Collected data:
Start of Block

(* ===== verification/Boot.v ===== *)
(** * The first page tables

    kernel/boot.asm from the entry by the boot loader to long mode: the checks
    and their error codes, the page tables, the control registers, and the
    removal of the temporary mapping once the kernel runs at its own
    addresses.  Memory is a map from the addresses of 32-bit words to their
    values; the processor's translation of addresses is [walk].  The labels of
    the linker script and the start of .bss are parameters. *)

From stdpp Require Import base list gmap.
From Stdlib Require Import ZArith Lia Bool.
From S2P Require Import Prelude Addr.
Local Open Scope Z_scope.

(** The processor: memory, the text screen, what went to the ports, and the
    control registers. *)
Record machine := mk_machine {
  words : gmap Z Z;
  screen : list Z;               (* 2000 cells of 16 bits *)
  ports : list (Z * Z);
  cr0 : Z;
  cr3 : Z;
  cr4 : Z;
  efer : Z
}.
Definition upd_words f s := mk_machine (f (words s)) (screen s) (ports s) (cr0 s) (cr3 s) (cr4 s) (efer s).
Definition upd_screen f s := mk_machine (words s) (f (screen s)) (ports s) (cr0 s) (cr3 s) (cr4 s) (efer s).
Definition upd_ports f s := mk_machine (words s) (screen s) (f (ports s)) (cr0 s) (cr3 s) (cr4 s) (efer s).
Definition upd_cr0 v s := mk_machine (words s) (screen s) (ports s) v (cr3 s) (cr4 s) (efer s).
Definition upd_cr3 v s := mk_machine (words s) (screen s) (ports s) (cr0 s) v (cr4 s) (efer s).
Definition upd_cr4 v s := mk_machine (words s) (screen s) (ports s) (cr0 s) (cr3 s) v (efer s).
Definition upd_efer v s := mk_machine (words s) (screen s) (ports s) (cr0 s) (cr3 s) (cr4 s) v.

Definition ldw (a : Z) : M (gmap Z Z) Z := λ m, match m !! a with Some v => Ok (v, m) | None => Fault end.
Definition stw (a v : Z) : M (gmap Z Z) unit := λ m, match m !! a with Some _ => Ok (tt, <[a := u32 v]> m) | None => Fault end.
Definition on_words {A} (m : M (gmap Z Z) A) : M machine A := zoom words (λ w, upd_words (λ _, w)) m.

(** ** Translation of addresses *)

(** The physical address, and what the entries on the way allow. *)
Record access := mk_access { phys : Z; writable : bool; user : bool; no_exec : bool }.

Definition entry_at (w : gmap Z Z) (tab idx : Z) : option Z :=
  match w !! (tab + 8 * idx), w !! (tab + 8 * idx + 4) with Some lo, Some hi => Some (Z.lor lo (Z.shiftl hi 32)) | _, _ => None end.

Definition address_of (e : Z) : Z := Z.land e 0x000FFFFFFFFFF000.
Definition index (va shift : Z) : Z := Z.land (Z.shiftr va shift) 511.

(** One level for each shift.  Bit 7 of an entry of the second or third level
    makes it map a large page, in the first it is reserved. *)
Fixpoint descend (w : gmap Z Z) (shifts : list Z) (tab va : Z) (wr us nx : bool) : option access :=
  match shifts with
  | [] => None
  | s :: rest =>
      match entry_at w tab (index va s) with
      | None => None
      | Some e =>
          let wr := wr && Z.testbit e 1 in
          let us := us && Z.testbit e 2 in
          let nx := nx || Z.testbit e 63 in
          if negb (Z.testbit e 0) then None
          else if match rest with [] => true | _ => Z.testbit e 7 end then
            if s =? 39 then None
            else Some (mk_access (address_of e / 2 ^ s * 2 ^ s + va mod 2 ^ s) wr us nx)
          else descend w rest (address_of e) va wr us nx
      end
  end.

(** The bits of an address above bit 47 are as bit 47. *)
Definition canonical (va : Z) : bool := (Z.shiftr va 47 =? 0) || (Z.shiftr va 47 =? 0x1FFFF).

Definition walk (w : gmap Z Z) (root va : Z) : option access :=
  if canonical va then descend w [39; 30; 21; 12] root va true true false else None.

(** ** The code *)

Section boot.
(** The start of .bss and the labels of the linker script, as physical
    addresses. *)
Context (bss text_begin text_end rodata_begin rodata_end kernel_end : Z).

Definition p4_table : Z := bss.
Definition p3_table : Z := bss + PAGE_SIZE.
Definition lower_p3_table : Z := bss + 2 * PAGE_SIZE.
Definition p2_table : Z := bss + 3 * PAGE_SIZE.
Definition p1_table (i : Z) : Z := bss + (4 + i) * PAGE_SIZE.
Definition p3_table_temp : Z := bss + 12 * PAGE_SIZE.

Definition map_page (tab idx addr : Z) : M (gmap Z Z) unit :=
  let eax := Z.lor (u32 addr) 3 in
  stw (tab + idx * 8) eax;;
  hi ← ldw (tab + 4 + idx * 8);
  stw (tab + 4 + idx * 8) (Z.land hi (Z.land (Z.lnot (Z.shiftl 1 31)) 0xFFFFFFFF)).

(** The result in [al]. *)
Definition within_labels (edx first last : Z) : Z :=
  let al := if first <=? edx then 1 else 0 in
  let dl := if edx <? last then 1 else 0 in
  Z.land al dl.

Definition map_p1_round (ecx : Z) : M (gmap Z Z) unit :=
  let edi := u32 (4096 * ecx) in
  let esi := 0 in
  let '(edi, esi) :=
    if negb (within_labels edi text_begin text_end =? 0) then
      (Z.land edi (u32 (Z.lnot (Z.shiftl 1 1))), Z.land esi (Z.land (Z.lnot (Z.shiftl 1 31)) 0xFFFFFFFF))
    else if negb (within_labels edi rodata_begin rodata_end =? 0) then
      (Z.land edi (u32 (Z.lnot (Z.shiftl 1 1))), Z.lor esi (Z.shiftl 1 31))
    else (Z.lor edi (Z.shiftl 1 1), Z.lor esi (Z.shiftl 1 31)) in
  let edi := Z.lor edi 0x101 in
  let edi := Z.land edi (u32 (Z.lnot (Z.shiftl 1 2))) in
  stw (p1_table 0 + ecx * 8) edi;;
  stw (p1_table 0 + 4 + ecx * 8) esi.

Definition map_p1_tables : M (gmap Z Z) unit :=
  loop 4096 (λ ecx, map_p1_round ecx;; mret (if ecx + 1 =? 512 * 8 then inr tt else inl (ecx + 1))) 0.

End of Block

Exercise instructions | If a line in the data above includes the string "script", copy it.

Final answer |
    the linker script and the start of .bss are parameters. *)
(** The start of .bss and the labels of the linker script, as physical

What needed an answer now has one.